Dataset entries:
★ ★ ★ ★

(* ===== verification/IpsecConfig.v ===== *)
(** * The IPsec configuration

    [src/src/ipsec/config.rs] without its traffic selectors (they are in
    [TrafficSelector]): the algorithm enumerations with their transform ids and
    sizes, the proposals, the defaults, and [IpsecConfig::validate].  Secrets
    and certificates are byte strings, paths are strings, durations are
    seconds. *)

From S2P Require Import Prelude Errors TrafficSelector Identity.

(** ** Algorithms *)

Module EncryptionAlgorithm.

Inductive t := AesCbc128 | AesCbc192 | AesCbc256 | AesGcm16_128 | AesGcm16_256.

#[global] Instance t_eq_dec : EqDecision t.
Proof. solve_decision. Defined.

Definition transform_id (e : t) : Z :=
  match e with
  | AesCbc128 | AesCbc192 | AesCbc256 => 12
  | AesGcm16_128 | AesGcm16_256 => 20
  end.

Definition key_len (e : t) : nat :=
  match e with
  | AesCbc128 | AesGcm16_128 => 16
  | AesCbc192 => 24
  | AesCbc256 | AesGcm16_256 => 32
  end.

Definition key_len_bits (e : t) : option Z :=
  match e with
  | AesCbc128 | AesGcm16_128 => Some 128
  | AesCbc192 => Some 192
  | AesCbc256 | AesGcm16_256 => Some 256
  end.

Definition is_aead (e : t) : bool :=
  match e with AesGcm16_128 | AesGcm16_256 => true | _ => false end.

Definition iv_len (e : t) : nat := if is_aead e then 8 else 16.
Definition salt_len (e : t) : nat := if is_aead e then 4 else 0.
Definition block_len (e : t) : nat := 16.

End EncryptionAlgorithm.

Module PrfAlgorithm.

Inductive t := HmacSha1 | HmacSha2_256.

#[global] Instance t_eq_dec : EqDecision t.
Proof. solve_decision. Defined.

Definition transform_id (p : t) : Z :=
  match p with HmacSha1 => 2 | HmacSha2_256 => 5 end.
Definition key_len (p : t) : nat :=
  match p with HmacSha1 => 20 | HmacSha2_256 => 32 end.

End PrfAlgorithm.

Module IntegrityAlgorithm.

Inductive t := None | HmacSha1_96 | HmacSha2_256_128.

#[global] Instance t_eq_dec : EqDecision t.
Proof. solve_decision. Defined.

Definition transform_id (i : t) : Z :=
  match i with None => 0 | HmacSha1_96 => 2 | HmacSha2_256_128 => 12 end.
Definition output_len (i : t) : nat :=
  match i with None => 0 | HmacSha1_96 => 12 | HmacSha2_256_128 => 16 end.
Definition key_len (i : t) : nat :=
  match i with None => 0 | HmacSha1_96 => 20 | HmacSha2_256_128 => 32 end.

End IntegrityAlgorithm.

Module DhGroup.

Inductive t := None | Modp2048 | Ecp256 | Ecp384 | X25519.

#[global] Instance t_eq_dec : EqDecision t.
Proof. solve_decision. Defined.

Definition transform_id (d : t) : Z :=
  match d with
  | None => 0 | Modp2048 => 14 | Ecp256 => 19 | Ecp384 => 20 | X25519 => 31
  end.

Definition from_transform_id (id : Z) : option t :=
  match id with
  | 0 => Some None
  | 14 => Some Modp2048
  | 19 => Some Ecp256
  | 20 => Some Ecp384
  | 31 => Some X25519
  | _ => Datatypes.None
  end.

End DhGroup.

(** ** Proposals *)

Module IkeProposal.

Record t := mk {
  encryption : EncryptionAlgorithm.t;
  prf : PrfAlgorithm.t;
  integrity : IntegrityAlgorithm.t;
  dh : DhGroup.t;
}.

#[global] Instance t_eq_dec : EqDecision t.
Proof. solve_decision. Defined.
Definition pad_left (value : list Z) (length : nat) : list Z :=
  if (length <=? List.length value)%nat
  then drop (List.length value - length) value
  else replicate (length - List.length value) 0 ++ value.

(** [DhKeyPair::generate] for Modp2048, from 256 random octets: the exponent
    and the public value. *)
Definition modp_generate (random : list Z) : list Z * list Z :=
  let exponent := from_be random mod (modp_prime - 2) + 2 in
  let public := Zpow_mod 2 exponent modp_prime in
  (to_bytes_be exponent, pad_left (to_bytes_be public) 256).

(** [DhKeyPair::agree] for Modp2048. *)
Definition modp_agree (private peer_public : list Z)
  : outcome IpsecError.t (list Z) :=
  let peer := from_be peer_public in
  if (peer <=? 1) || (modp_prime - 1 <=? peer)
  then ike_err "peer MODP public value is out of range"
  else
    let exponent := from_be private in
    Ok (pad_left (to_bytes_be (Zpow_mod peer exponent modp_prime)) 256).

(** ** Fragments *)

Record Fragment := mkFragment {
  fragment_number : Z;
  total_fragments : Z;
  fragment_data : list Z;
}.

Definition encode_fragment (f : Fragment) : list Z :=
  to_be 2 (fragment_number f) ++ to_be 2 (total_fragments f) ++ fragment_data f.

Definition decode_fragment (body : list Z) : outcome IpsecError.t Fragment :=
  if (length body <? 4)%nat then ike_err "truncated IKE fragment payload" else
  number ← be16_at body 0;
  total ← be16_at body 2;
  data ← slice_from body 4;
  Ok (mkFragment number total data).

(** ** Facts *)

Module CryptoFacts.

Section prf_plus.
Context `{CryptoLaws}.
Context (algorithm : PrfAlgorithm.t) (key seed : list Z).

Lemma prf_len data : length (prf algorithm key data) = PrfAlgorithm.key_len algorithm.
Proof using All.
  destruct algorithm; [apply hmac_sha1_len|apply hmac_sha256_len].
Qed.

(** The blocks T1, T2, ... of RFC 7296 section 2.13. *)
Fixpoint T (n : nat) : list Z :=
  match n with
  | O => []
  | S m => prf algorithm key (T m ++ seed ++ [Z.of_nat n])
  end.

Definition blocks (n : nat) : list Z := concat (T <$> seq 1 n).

★ ★ ★ ★

Exercise directions: The response should be an exact copy of all the records above.

Solution for this task:
(* ===== verification/IpsecConfig.v ===== *)
(** * The IPsec configuration

    [src/src/ipsec/config.rs] without its traffic selectors (they are in
    [TrafficSelector]): the algorithm enumerations with their transform ids and
    sizes, the proposals, the defaults, and [IpsecConfig::validate].  Secrets
    and certificates are byte strings, paths are strings, durations are
    seconds. *)

From S2P Require Import Prelude Errors TrafficSelector Identity.

(** ** Algorithms *)

Module EncryptionAlgorithm.

Inductive t := AesCbc128 | AesCbc192 | AesCbc256 | AesGcm16_128 | AesGcm16_256.

#[global] Instance t_eq_dec : EqDecision t.
Proof. solve_decision. Defined.

Definition transform_id (e : t) : Z :=
  match e with
  | AesCbc128 | AesCbc192 | AesCbc256 => 12
  | AesGcm16_128 | AesGcm16_256 => 20
  end.

Definition key_len (e : t) : nat :=
  match e with
  | AesCbc128 | AesGcm16_128 => 16
  | AesCbc192 => 24
  | AesCbc256 | AesGcm16_256 => 32
  end.

Definition key_len_bits (e : t) : option Z :=
  match e with
  | AesCbc128 | AesGcm16_128 => Some 128
  | AesCbc192 => Some 192
  | AesCbc256 | AesGcm16_256 => Some 256
  end.

Definition is_aead (e : t) : bool :=
  match e with AesGcm16_128 | AesGcm16_256 => true | _ => false end.

Definition iv_len (e : t) : nat := if is_aead e then 8 else 16.
Definition salt_len (e : t) : nat := if is_aead e then 4 else 0.
Definition block_len (e : t) : nat := 16.

End EncryptionAlgorithm.

Module PrfAlgorithm.

Inductive t := HmacSha1 | HmacSha2_256.

#[global] Instance t_eq_dec : EqDecision t.
Proof. solve_decision. Defined.

Definition transform_id (p : t) : Z :=
  match p with HmacSha1 => 2 | HmacSha2_256 => 5 end.
Definition key_len (p : t) : nat :=
  match p with HmacSha1 => 20 | HmacSha2_256 => 32 end.

End PrfAlgorithm.

Module IntegrityAlgorithm.

Inductive t := None | HmacSha1_96 | HmacSha2_256_128.

#[global] Instance t_eq_dec : EqDecision t.
Proof. solve_decision. Defined.

Definition transform_id (i : t) : Z :=
  match i with None => 0 | HmacSha1_96 => 2 | HmacSha2_256_128 => 12 end.
Definition output_len (i : t) : nat :=
  match i with None => 0 | HmacSha1_96 => 12 | HmacSha2_256_128 => 16 end.
Definition key_len (i : t) : nat :=
  match i with None => 0 | HmacSha1_96 => 20 | HmacSha2_256_128 => 32 end.

End IntegrityAlgorithm.

Module DhGroup.

Inductive t := None | Modp2048 | Ecp256 | Ecp384 | X25519.

#[global] Instance t_eq_dec : EqDecision t.
Proof. solve_decision. Defined.

Definition transform_id (d : t) : Z :=
  match d with
  | None => 0 | Modp2048 => 14 | Ecp256 => 19 | Ecp384 => 20 | X25519 => 31
  end.

Definition from_transform_id (id : Z) : option t :=
  match id with
  | 0 => Some None
  | 14 => Some Modp2048
  | 19 => Some Ecp256
  | 20 => Some Ecp384
  | 31 => Some X25519
  | _ => Datatypes.None
  end.

End DhGroup.

(** ** Proposals *)

Module IkeProposal.

Record t := mk {
  encryption : EncryptionAlgorithm.t;
  prf : PrfAlgorithm.t;
  integrity : IntegrityAlgorithm.t;
  dh : DhGroup.t;
}.

#[global] Instance t_eq_dec : EqDecision t.
Proof. solve_decision. Defined.
Definition pad_left (value : list Z) (length : nat) : list Z :=
  if (length <=? List.length value)%nat
  then drop (List.length value - length) value
  else replicate (length - List.length value) 0 ++ value.

(** [DhKeyPair::generate] for Modp2048, from 256 random octets: the exponent
    and the public value. *)
Definition modp_generate (random : list Z) : list Z * list Z :=
  let exponent := from_be random mod (modp_prime - 2) + 2 in
  let public := Zpow_mod 2 exponent modp_prime in
  (to_bytes_be exponent, pad_left (to_bytes_be public) 256).

(** [DhKeyPair::agree] for Modp2048. *)
Definition modp_agree (private peer_public : list Z)
  : outcome IpsecError.t (list Z) :=
  let peer := from_be peer_public in
  if (peer <=? 1) || (modp_prime - 1 <=? peer)
  then ike_err "peer MODP public value is out of range"
  else
    let exponent := from_be private in
    Ok (pad_left (to_bytes_be (Zpow_mod peer exponent modp_prime)) 256).

(** ** Fragments *)

Record Fragment := mkFragment {
  fragment_number : Z;
  total_fragments : Z;
  fragment_data : list Z;
}.

Definition encode_fragment (f : Fragment) : list Z :=
  to_be 2 (fragment_number f) ++ to_be 2 (total_fragments f) ++ fragment_data f.

Definition decode_fragment (body : list Z) : outcome IpsecError.t Fragment :=
  if (length body <? 4)%nat then ike_err "truncated IKE fragment payload" else
  number ← be16_at body 0;
  total ← be16_at body 2;
  data ← slice_from body 4;
  Ok (mkFragment number total data).

(** ** Facts *)

Module CryptoFacts.

Section prf_plus.
Context `{CryptoLaws}.
Context (algorithm : PrfAlgorithm.t) (key seed : list Z).

Lemma prf_len data : length (prf algorithm key data) = PrfAlgorithm.key_len algorithm.
Proof using All.
  destruct algorithm; [apply hmac_sha1_len|apply hmac_sha256_len].
Qed.

(** The blocks T1, T2, ... of RFC 7296 section 2.13. *)
Fixpoint T (n : nat) : list Z :=
  match n with
  | O => []
  | S m => prf algorithm key (T m ++ seed ++ [Z.of_nat n])
  end.

Definition blocks (n : nat) : list Z := concat (T <$> seq 1 n).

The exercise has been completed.